SWR Aktuell: Die ärztlichen Bereitschaftsdienste haben ihr Angebot zuletzt stark eingeschränkt. Was bedeutet das für die Notaufnahmen in Trier?
Daniel Stefka: Wenn die Bereitschaftsdienstzentrale inzwischen montags, dienstags und donnerstags komplett geschlossen ist, ist das eine deutliche Verschlechterung der Versorgung von Notfallpatienten. Allerdings beobachten wir, dass zwar einige einfachere Krankheitsfälle gerade in der Nacht und in den späten Abendstunden jetzt in die Notaufnahmen kommen, die früher von der Bereitschaftsdienstzentrale behandelt worden wären.
Zumindest in den ersten zwei Wochen des neuen Jahres ist aber eine Flutung der Notaufnahme mit zusätzlichen Patienten nicht eingetreten. Erfreulicherweise - wir haben Schlimmeres befürchtet. Die Patienten scheinen gut informiert zu sein oder kommen von sich aus nicht zu uns in die Notaufnahme.
Grippewelle: Mögliche Folgen für die Notaufnahmen
SWR Aktuell: Rechnen Sie damit, dass die Situation zu meistern bleibt?
Stefka: Falls wir dieses Jahr noch eine Grippewelle bekommen, womit alle rechnen, dann wird das sicherlich problematisch. Gerade jetzt die Fastnachtszeit war immer eine Zeit, in der sehr viele Patienten die Bereitschaftsdienstzentralen angelaufen haben.
SWR Aktuell: Weshalb ist eine Grippewelle ein Problem für die Notaufnahme?
Stefka: Wenn lungenerkrankte Patienten eine Grippe bekommen, sind die häufig so stark erkrankt, dass sie tatsächlich stationär aufgenommen werden müssen, etwa weil sie mit Sauerstoff versorgt werden müssen oder vielleicht sogar auf die Intensivstation müssen, wenn sie noch als Komplikation Lungenentzündung oder andere Infekte dazubekommen. Das sind häufig schwerkranke ältere oder vorerkrankte Personen.
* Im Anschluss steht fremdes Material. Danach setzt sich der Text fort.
(* ===== verification/HeapLemmas.v ===== *)
(** Lemmas on the kernel heap of [Heap.v]: orders, the pages of a block, and the
    invariant that ties the buddy tree to the mapped pages. *)
From S2P Require Import Prelude Crates Machine FrameAlloc Paging Layout PageMap Friendly.
From S2P Require Import AddressSpace PagingLemmas PageMapLemmas MapperLemmas UnmapLemmas Heap.

(** * Orders *)

Lemma log2_floor_loop_spec fuel val acc :
  1 <= val -> Z.log2 val < Z.of_nat fuel -> log2_floor_loop fuel val acc = Ret (acc + Z.log2 val).
Proof.
  revert val acc. induction fuel as [|fuel IH]; intros val acc Hv Hf.
  { pose proof (Z.log2_nonneg val). lia. }
  cbn [log2_floor_loop]. destruct (1 <? val) eqn:E.
  - assert (1 <= Z.log2 val) by (apply Z.log2_le_pow2; lia).
    assert (Z.log2 (Z.shiftr val 1) = Z.log2 val - 1) as El by (rewrite Z.log2_shiftr by lia; lia).
    rewrite IH; [f_equal; lia| |lia].
    rewrite Z.shiftr_div_pow2 by lia. change (2 ^ 1) with 2. Z.to_euclidean_division_equations. lia.
  - replace val with 1 by lia. f_equal. change (Z.log2 1) with 0. lia.
Qed.

Lemma log2_floor_spec val : 1 <= val < 2 ^ 64 -> log2_floor val = Ret (Z.log2 val).
Proof.
  intros Hv. unfold log2_floor. rewrite log2_floor_loop_spec; [done|lia|].
  change (Z.of_nat 64) with 64. apply Z.log2_lt_pow2; lia.
Qed.

(** The order of a size: the least order whose block has room for twice the size. *)
Lemma order_spec size : 1 <= size < 2 ^ 64 ->
  exists k, order size = Ret k /\ 0 <= k /\ size <= 2 ^ (k + 5) /\
    (k = 0 \/ 2 ^ (k + 4) < size).
Proof.
  intros Hs. unfold order, log2_ceil. replace (size =? 0) with false by lia.
  rewrite log2_floor_spec by done. cbn [rbind].
  pose proof (Z.log2_nonneg size) as Hl. pose proof (Z.log2_spec size ltac:(lia)) as [H1 H2].
  rewrite Z.shiftl_1_l. unfold HEAP_BASE_ORDER.
  set (l := Z.log2 size) in *. rewrite Z.pow_succ_r in H2 by done.
  destruct (size =? 2 ^ l) eqn:E; cbn [negb rbind].
  - destruct (6 <? l + 1) eqn:E6; eexists; (split; [done|]).
    + replace (l + 1 - 6 + 5) with l by lia. replace (l + 1 - 6 + 4) with (l - 1) by lia.
      split_and!; [lia|lia|]. right.
      assert (2 ^ l = 2 * 2 ^ (l - 1)) by (rewrite <- Z.pow_succ_r by lia; f_equal; lia).
      assert (0 < 2 ^ (l - 1)) by (apply Z.pow_pos_nonneg; lia). lia.
    + split_and!; [lia| |by left]. change (2 ^ (0 + 5)) with (2 ^ 5).
      assert (2 ^ l <= 2 ^ 5) by (apply Z.pow_le_mono_r; lia). lia.
  - assert (2 ^ l * 2 = 2 ^ (l + 1)) as El by (rewrite Z.pow_add_r by lia; lia).
    destruct (6 <? l + 1 + 1) eqn:E6; eexists; (split; [done|]).
    + replace (l + 1 + 1 - 6 + 5) with (l + 1) by lia. replace (l + 1 + 1 - 6 + 4) with l by lia. lia.
    + split_and!; [lia| |by left]. change (2 ^ (0 + 5)) with (2 ^ 5).
      assert (2 ^ (l + 1) <= 2 ^ 5) by (apply Z.pow_le_mono_r; lia). lia.
Qed.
Aber auch jüngere Patienten können richtig schwer erkranken, sodass der Kreislauf versagt, sie kollabieren und sie sich unglaublich schwach fühlen. Hinzu kommt, dass parallel zur Grippewelle viele Menschen auch eine starke Erkältung haben. Und wenn die dann einen Arzt brauchen und kein Angebot der Bereitschaftsdienstzentrale besteht, befürchten wir, dass sie vermehrt in die Notaufnahme kommen.
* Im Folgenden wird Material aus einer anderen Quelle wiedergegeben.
(* ===== verification/HeapTheorems.v ===== *)
(** The properties of the kernel heap ([heap.rs]) and concrete instances. *)
From S2P Require Import Prelude Crates Machine FrameAlloc Paging Layout PageMap Friendly.
From S2P Require Import AddressSpace PagingLemmas PageMapLemmas MapperLemmas UnmapLemmas.
From S2P Require Import FriendlyExample PhysicalAllocator AllocatorTheorems PagingTheorems.
From S2P Require Import Heap HeapLemmas.

(** [order] terminates on every [u64] size and gives the least order [k] for which
    half a block ([2^(k + 5)] bytes) has room for the size. *)
Theorem order_correct size : 1 <= size < 2 ^ 64 ->
  exists k, order size = Ret k /\ 0 <= k /\ size <= 2 ^ (k + 5) /\
    forall j, 0 <= j < k -> 2 ^ (j + 5) < size.
Proof.
  intros Hs. destruct (order_spec size Hs) as (k & E & Hk & Hsz & Hmin). exists k.
  split_and!; [done|done|done|]. intros j Hj. destruct Hmin as [->|Hmin]; [lia|].
  assert (2 ^ (j + 5) <= 2 ^ (k + 4)) by (apply Z.pow_le_mono_r; lia). lia.
Qed.

Section theorems.
Context `{B : Build} `{X : X86_64Crate} `{F : BitflagsCrate}.
Context {P : Type} `{FA : FrameAllocator P} `{FS : !FrameAllocatorSpec P}.
Context `{T : FriendlyTree HEAP_LEVELS HEAP_BASE_ORDER} `{FC : FriendlyCrate}.
Implicit Types h : heap_state P tree.

(** [Heap::init] on an address space with no heap page mapped gives a heap that
    satisfies the invariant, with the 8192 pages of the tree backed by cleared
    frames of their own; it returns the page after [heap_tree_start]. The only other
    outcome is the panic for want of physical memory, when fewer than four frames for
    each of those pages are free. *)
Theorem heap_init_correct h a :
  htree h = None -> tables_inv (mach h) -> no_heap_page (mach h) ->
  KERNEL_MAPPING_BEGIN <= a < 2 ^ 64 - 2 ^ 26 ->
  (forall n, tree_page a <= n <= tree_page a + 8191 -> path_clear (mach h) (page_no n)) ->
  (exists h' t, heap_init a h = Ret ((a / 4096 + 1) * 4096, h') /\ heap_inv h' t /\
     (forall f k, ~ tree_live t f k) /\
     pages_backed heap_flags Zero (tree_page a) (tree_page a + 8192) (mach h) (mach h')) \/
  (heap_init a h = Stop (Panic "Out of physical memory") /\ short_of (4 * 8192) (mach h)).
Proof.
  intros H1 H2 H3 H4 H5. destruct (heap_init_spec h a H1 H2 H3 H4 H5) as [(s' & E & Hi & Hb & _)|H]; [left|by right].
  eexists _, _. split; [exact E|]. split_and!; [exact Hi| |done]. intros f k. apply tree_new_live.
Qed.

(** C7: [alloc] keeps the heap invariant and returns a pointer to [size] bytes of the
    heap that belong to no other allocation, lie in a block aligned to twice the
    size class, and are all mapped writable; every block handed out before keeps its
    pages and their contents. It returns null only for sizes beyond the largest
    order or when the tree has no free block, and then nothing is mapped. When
    physical memory runs out (fewer than four frames for each page of the block are
    free) it does not return null: it panics in the clean-up. *)
Theorem heap_alloc_correct h t size :
  heap_inv h t -> 1 <= size < 2 ^ 64 ->
  exists k, order size = Ret k /\
  ((exists r h' t', heap_alloc size h = Ret (r, h') /\ heap_inv h' t' /\
     match r with
     | Some ptr => exists f, ptr = HEAP_START + f /\ f mod 2 ^ (k + 6) = 0 /\
         0 <= f /\ f + size <= 2 ^ 30 /\
         (forall x, block_of HEAP_BASE_ORDER f k x -> tree_free t x) /\
         (forall g j, tree_live t' g j <-> (g = f /\ j = k) \/ tree_live t g j) /\
         (forall a, 0 <= a < size -> exists pa,
            mmu_walk (mem (mach h')) (cr3 (mach h')) (ptr + a) = Some (pa, true)) /\
         (forall i e w, heap_index i -> page_mapped (mach h) i e -> 0 <= w < 512 ->
            page_mapped (mach h') i e /\
            entry_at (mem (mach h')) (e_addr e) w = entry_at (mem (mach h)) (e_addr e) w)
     | None => mach h' = mach h /\
         (24 < k \/ forall f, f mod 2 ^ (k + 6) = 0 ->
            ~ (forall x, block_of HEAP_BASE_ORDER f k x -> tree_free t x))
     end) \/
   (heap_alloc size h = Stop OOM_PANIC /\ short_of (4 * used_pages k) (mach h))).
Proof.
  intros Hinv Hs. destruct (heap_alloc_spec h t size Hinv Hs) as (k & Ek & Hres). exists k.
  split; [done|]. destruct (order_spec size Hs) as (k' & Ek' & _ & Hsz & _).
  rewrite Ek in Ek'. injection Ek' as <-.
  destruct Hres as [(r & h' & t' & E & Hinv' & Hr)|Hr]; [left|by right].
  exists r, h', t'. split_and!; [done|done|]. destruct r as [ptr|]; [|tauto].
  destruct Hr as (f & -> & Hb & Hfree & Hlive & Hev & _ & _ & Hkeep & _). exists f.
  pose proof (block_end f k Hb) as Hend. destruct (Hb) as (Hk & Hal & Hf).
  assert (2 ^ (k + 5) <= 2 ^ (k + 6)) by (apply Z.pow_le_mono_r; lia).
  split_and!; [done|done|lia|lia|done|done|..].
  - intros a Ha. pose proof (covers_byte f k size a Hb Ha Hsz) as Hcov.
    pose proof (covers_index f k _ Hb Hcov) as Hidx.
    destruct (hi_used _ _ Hinv' f k _ (proj2 (Hlive f k) (or_introl (conj eq_refl eq_refl))) Hcov) as [e He].
    destruct (hp_frame _ (hi_pages _ _ Hinv') _ e Hidx He) as (_ & _ & Hw).
    exists (e_addr e + (f + a) mod 4096). rewrite <- Hw.
    replace (HEAP_START + f + a) with (number (hpage ((f + a) / 4096)) * 4096 + (f + a) mod 4096).
    2:{ cbn. unfold HEAP_PAGE, HEAP_START. Z.to_euclidean_division_equations. lia. }
    apply mmu_small; [apply (hi_pages _ _ Hinv')|by apply hpage_ok|done|by apply Z.mod_pos_bound].
  - intros i e w Hi He Hw. split; [by apply Hkeep|].
    destruct (hp_frame _ (hi_pages _ _ Hinv) i e Hi He) as (Hl & Hnt & _).
    assert (frame_of (e_addr e + 8 * w) = e_addr e) as Efr by (apply frame_of_entry; [apply e_addr_range|done]).
    apply (ev_mem _ _ _ Hev); rewrite Efr; [done|].
    apply (fa_live_not_free _ _ 0 _ (ti_fa _ (hp_tables _ (hi_pages _ _ Hinv))) Hl). by apply in_block_0.
Qed.

(** C6: [dealloc] of a block that is handed out never panics. It gives the block back and keeps the
    heap invariant; it unmaps exactly the pages of the block that no remaining block reaches into,
    and the frames that then are free are those that were and those of these pages, so that no
    frame leaks; every other page, of the heap or not, is translated as before, and memory other than
    page tables keeps its contents. *)
Theorem heap_dealloc_correct h t f k size :
  heap_inv h t -> tree_live t f k -> order size = Ret k ->
  exists h' t', heap_dealloc (Some (HEAP_START + f)) size h = Ret (tt, h') /\ heap_inv h' t' /\
    (forall x, tree_free t' x <-> tree_free t x \/ block_of HEAP_BASE_ORDER f k x) /\
    (forall g j, tree_live t' g j <-> tree_live t g j /\ ~ (g = f /\ j = k)) /\
    (forall i, heap_index i -> ref_walk (mem (mach h')) (cr3 (mach h')) (hpage i) = Ret None <->
       ref_walk (mem (mach h)) (cr3 (mach h)) (hpage i) = Ret None \/ spare_page t' f k i) /\
    (forall page, p4_index page <> REC -> (forall i, spare_page t' f k i -> ~ same_page (hpage i) page) ->
       ref_walk (mem (mach h')) (cr3 (mach h')) page = ref_walk (mem (mach h)) (cr3 (mach h)) page) /\
    (forall x, fa_free (pmm (mach h')) x <->
       fa_free (pmm (mach h)) x \/ exists i e, spare_page t' f k i /\ page_mapped (mach h) i e /\ x = e_addr e) /\
    (forall w, ~ is_table (mach h) (frame_of w) -> word (mem (mach h')) w = word (mem (mach h)) w).
Proof. apply heap_dealloc_spec. Qed.

(** Under the heap invariant, two live blocks never overlap and every mapped page
    of the heap is used by a live block: no page is leaked. *)
Theorem heap_no_overlap_no_leak h t :
  heap_inv h t ->
  (forall f k g j, tree_live t f k -> tree_live t g j -> (f, k) <> (g, j) ->
     f + 2 ^ (k + 6) <= g \/ g + 2 ^ (j + 6) <= f) /\
  (forall i pa b, heap_index i ->
     mmu_walk (mem (mach h)) (cr3 (mach h)) ((HEAP_PAGE + i) * 4096) = Some (pa, b) ->
     exists f k, tree_live t f k /\ covers f k i).
Proof.
  intros Hinv. split.
  - intros f k g j Hf Hg Hne.
    pose proof (live_block_ok t f k (hi_inv _ _ Hinv) Hf) as Hbf.
    pose proof (live_block_ok t g j (hi_inv _ _ Hinv) Hg) as Hbg.
    destruct (Hbf) as (Hk & _), (Hbg) as (Hj & _).
    pose proof (block_ok_64 f k Hbf). pose proof (block_ok_64 g j Hbg).
    destruct (Z.le_gt_cases (f + 2 ^ (k + 6)) g); [auto|].
    destruct (Z.le_gt_cases (g + 2 ^ (j + 6)) f); [auto|]. exfalso.
    set (x := Z.max f g).
    destruct (hi_disjoint _ _ Hinv f k g j x Hf Hg) as [-> ->]; [| |done].
    + apply hblock_iff; [lia|]. unfold x. Z.to_euclidean_division_equations. lia.
    + apply hblock_iff; [lia|]. unfold x. Z.to_euclidean_division_equations. lia.
  - intros i pa b Hi Hm.
    pose proof (hpage_ok i Hi) as Hok.
    destruct (ref_walk_clear (mach h) (hpage i)) as [Hn|[e He]].
    + by apply (hp_clear _ (hi_pages _ _ Hinv)).
    + assert (containing_address ((HEAP_PAGE + i) * 4096) = hpage i) as Ec.
      { unfold containing_address, hpage, page_no. change (bytes Kib4) with 4096. by rewrite Z.div_mul. }
      rewrite <- Ec in Hn. apply ref_walk_mmu in Hn; [|apply Hok|apply Hok].
      rewrite Hm in Hn. discriminate Hn.
    + by apply (hi_tight _ _ Hinv i e).
Qed.

End theorems.

(** * Concrete instances *)

Section examples.
#[local] Existing Instance x86_64_example.
#[local] Existing Instance bit_field_example.
#[local] Existing Instance bitflags_example.
#[local] Existing Instance frames_example.
#[local] Existing Instance debug_build.
#[local] Instance heap_tree_example : FriendlyTree HEAP_LEVELS HEAP_BASE_ORDER :=
  friendly_example 25 6 ltac:(lia) ltac:(lia).
#[local] Program Instance blocks_example : FriendlyCrate := {| blocks_in_tree n := 2 ^ n - 1 |}.
Solve All Obligations with done.

Lemma order_correct_witness : exists k, order 4096 = Ret k /\ 4096 <= 2 ^ (k + 5).
Proof.
  destruct (order_correct 4096 ltac:(lia)) as (k & E & _ & H & _). exists k. split; [exact E|exact H].
Defined.

Lemma example_no_heap : no_heap_page example_machine.
Proof.
  intros i Hi. pose proof (hpage_ok i Hi) as Hok. split; [|apply example_clear, Hok].
  unfold ref_walk, huge_walk, ent.
  rewrite (example_no_table [_; _; _]) by (done || by apply vpath_page_3; apply Hok).
  by rewrite (example_no_table [_]) by (done || by apply vpath_page_1; apply Hok).
Qed.

Definition example_heap : heap_state PhysicalAllocator tree :=
  mkHeapState example_machine (Some (tree_new [(0, Z.shiftl 1 (30 + 1))])).

Lemma heap_init_correct_witness :
  (exists h' t, heap_init 0xffffffff80200000 (mkHeapState example_machine None) =
     Ret (0xffffffff80201000, h') /\ heap_inv h' t) \/
  heap_init 0xffffffff80200000 (mkHeapState example_machine None) =
    Stop (Panic "Out of physical memory").
Proof.
  assert (forall n, tree_page 0xffffffff80200000 <= n <= tree_page 0xffffffff80200000 + 8191 ->
            path_clear example_machine (page_no n)) as Hcl.
  { change (tree_page 0xffffffff80200000) with 0xffffffff80201. intros n Hn.
    apply example_clear. apply kernel_page_ok. unfold KERNEL_PAGE. lia. }
  destruct (heap_init_correct (mkHeapState example_machine None) 0xffffffff80200000 eq_refl
              example_tables example_no_heap ltac:(unfold KERNEL_MAPPING_BEGIN; lia) Hcl)
    as [(h' & t & E & Hi & _)|[E _]].
  - left. exists h', t. split; [exact E|exact Hi].
  - right. exact E.
Defined.

Lemma example_heap_inv : heap_inv example_heap (tree_new [(0, Z.shiftl 1 (30 + 1))]).
Proof. exact (heap_inv_fresh example_machine example_tables example_no_heap). Qed.

Lemma heap_alloc_correct_witness :
  exists r h' t', heap_alloc 32 example_heap = Ret (r, h') /\ heap_inv h' t'.
Proof.
  destruct (heap_alloc_correct example_heap _ 32 example_heap_inv ltac:(lia))
    as (k & Ek & [(r & h' & t' & E & Hi & _)|[_ H]]).
  - exists r, h', t'. split; [exact E|exact Hi].
  - injection Ek as <-. destruct (example_enough 4 ltac:(lia) H).
Defined.

(** A heap with one block of 32 bytes handed out: page 0 of the heap is mapped. *)
Lemma example_heap_page : exists r s1, map (hpage 0) heap_flags NoInvalidate Zero example_machine = Ret (Ok r, s1).
Proof.
  assert (match map (hpage 0) heap_flags NoInvalidate Zero example_machine with
          | Ret (Ok _, _) => true | _ => false end = true) as H by (vm_compute; reflexivity).
  destruct (map (hpage 0) heap_flags NoInvalidate Zero example_machine) as [[[r|] s1]|];
    [|discriminate H..]. by exists r, s1.
Qed.

Lemma example_heap_used : exists h t, heap_inv h t /\ tree_live t 0 0 /\ forall g j, tree_live t g j -> g = 0 /\ j = 0.
Proof.
  set (t0 := tree_new [(0, Z.shiftl 1 (30 + 1))]).
  assert (tree_inv t0) as Hi0 by apply tree_new_inv.
  assert (forall g j, ~ tree_live t0 g j) as Hn0 by (intros g j; apply tree_new_live).
  assert (ex_fits 6 0 t0 0 = true) as Hfit.
  { apply ex_fits_spec. split; [reflexivity|]. intros x (i & Hi & ->).
    replace (0 + 2 ^ 6 * i) with 0 by lia.
    apply (proj2 (tree_new_free (FriendlyTree := heap_tree_example) [(0, Z.shiftl 1 (30 + 1))] 0)).
    split_and!; [reflexivity|reflexivity|reflexivity|].
    exists (0, Z.shiftl 1 (30 + 1)). split; [by apply list_elem_of_singleton|].
    split; split; reflexivity || (simpl; discriminate). }
  assert ((tree_allocate 0 t0).1 = Some 0) as Ho by exact (ex_allocate_first 6 t0 0 Hfit).
  destruct (tree_allocate 0 t0) as [o t1] eqn:Ea. cbn [fst] in Ho. subst o.
  destruct (tree_allocate_some t0 0 0 t1 Hi0 ltac:(unfold HEAP_LEVELS; lia) Ea) as (Hal & Hfr & Hfr' & Hl').
  pose proof (tree_allocate_inv t0 0 Hi0 ltac:(unfold HEAP_LEVELS; lia)) as Hi1. rewrite Ea in Hi1.
  assert (heap_index 0) as H0 by (unfold heap_index; lia).
  destruct (heap_map_page example_machine 0 (hi_pages _ _ example_heap_inv) H0 (proj1 (example_no_heap 0 H0)))
    as (r & s1 & E & Hp & Hkeep & Hr).
  destruct example_heap_page as (r' & s1' & E'). rewrite E' in E. apply Ret_inj in E as [<- <-].
  destruct Hr as (Hev & _ & _ & He). exists (mkHeapState s1' (Some t1)), t1.
  split; [|split; [apply Hl'; auto|]].
  2:{ intros g j Hg. destruct (proj1 (Hl' g j) Hg) as [Hx|Hx]; [exact Hx|destruct (Hn0 g j Hx)]. }
  apply (heap_inv_take example_heap t0 t1 s1' 0 0 example_heap_inv Hi1); try assumption.
  - split_and!; [lia|lia|exact Hal|lia|lia].
  - eapply evolves_weaken; [|exact Hev]. intros page Hs. exists (HEAP_PAGE + 0). split; [|exact Hs].
    change (used_pages 0) with 1. change (0 / 4096) with 0. lia.
  - intros i Hir. change (used_pages 0) with 1 in Hir. replace i with 0 by lia. exact He.
Qed.

Lemma heap_dealloc_correct_witness :
  exists h h' t' x, heap_dealloc (Some (HEAP_START + 0)) 32 h = Ret (tt, h') /\ heap_inv h' t' /\
    ~ fa_free (pmm (mach h)) x /\ fa_free (pmm (mach h')) x.
Proof.
  destruct example_heap_used as (h & t & Hinv & Hl & Honly).
  destruct (heap_dealloc_correct h t 0 0 32 Hinv Hl eq_refl) as (h' & t' & E & Hi & _ & Hlv & _ & _ & Hfr & _).
  assert (covers 0 0 0) as Hc by (split; reflexivity || done).
  assert (heap_index 0) as H0 by (unfold heap_index; lia).
  destruct (hi_used _ _ Hinv 0 0 0 Hl Hc) as [e He]. exists h, h', t', (e_addr e). split_and!; [exact E|exact Hi|..].
  - destruct (hp_frame _ (hi_pages _ _ Hinv) 0 e H0 He) as (Hlive & _).
    apply (fa_live_not_free _ _ 0 _ (ti_fa _ (hp_tables _ (hi_pages _ _ Hinv))) Hlive). by apply in_block_0.
  - apply Hfr. right. exists 0, e. split_and!; [|exact He|reflexivity]. split; [exact Hc|].
    intros g j [Hg Hn]%Hlv _. apply Hn, Honly, Hg.
Defined.

Lemma heap_no_overlap_no_leak_witness :
  exists h t, heap_inv h t /\ tree_live t 0 0 /\
    forall g j, tree_live t g j -> (0, 0) <> (g, j) -> 0 + 2 ^ 6 <= g \/ g + 2 ^ (j + 6) <= 0.
Proof.
  destruct example_heap_used as (h & t & Hinv & Hl & _). exists h, t. split; [exact Hinv|]. split; [exact Hl|].
  intros g j Hg Hne. exact (proj1 (heap_no_overlap_no_leak h t Hinv) 0 0 g j Hl Hg Hne).
Defined.

End examples.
Nach Schließung von sieben Bereitschaftspraxen So steht es um die Notfallversorgung in Rheinland-Pfalz
Die an der Notfallversorgung beteiligten Ärztinnen, Ärzte und Krankenhäuser sehen dringenden Handlungsbedarf - und appellieren an die Politik.
SWR Aktuell: Werden die Notaufnahmen oft von Patienten aufgesucht, die gar kein Notfall sind?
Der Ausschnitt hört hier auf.